* [Task to complete]
Exactly the lines from the top of the records below through the one containing "(** An ASCII" must be set down, with no line added or dropped.

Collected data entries
+-------+

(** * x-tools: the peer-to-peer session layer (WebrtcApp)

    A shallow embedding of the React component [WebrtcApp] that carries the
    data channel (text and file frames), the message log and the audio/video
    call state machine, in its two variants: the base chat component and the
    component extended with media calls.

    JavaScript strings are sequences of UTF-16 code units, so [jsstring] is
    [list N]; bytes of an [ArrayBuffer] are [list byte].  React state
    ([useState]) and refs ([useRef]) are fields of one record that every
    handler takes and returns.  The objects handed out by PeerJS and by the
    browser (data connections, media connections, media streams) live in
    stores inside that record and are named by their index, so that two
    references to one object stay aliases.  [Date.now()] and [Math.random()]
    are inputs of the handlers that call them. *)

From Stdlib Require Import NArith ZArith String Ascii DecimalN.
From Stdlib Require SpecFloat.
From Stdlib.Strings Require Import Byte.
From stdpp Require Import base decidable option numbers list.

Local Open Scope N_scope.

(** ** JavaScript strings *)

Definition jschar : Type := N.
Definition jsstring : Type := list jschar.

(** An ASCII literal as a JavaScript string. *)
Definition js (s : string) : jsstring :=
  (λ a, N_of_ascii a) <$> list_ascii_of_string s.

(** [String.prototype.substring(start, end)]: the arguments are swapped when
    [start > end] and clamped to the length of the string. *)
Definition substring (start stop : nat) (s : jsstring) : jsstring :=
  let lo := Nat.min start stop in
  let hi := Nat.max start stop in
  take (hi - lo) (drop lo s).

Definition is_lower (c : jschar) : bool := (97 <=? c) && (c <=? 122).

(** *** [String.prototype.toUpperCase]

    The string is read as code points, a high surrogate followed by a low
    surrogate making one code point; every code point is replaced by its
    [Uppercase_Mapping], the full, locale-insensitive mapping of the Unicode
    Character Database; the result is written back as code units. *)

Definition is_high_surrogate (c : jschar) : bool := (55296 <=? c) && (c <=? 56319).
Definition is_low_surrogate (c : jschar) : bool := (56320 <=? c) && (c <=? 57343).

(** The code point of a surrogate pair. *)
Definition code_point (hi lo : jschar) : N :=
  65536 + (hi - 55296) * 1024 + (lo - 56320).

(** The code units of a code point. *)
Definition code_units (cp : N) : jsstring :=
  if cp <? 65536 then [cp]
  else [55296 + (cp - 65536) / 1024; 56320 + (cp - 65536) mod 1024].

+-------+

* [Exercise result]
(** * x-tools: the peer-to-peer session layer (WebrtcApp)

    A shallow embedding of the React component [WebrtcApp] that carries the
    data channel (text and file frames), the message log and the audio/video
    call state machine, in its two variants: the base chat component and the
    component extended with media calls.

    JavaScript strings are sequences of UTF-16 code units, so [jsstring] is
    [list N]; bytes of an [ArrayBuffer] are [list byte].  React state
    ([useState]) and refs ([useRef]) are fields of one record that every
    handler takes and returns.  The objects handed out by PeerJS and by the
    browser (data connections, media connections, media streams) live in
    stores inside that record and are named by their index, so that two
    references to one object stay aliases.  [Date.now()] and [Math.random()]
    are inputs of the handlers that call them. *)

From Stdlib Require Import NArith ZArith String Ascii DecimalN.
From Stdlib Require SpecFloat.
From Stdlib.Strings Require Import Byte.
From stdpp Require Import base decidable option numbers list.

Local Open Scope N_scope.

(** ** JavaScript strings *)

Definition jschar : Type := N.
Definition jsstring : Type := list jschar.

(** An ASCII literal as a JavaScript string. *)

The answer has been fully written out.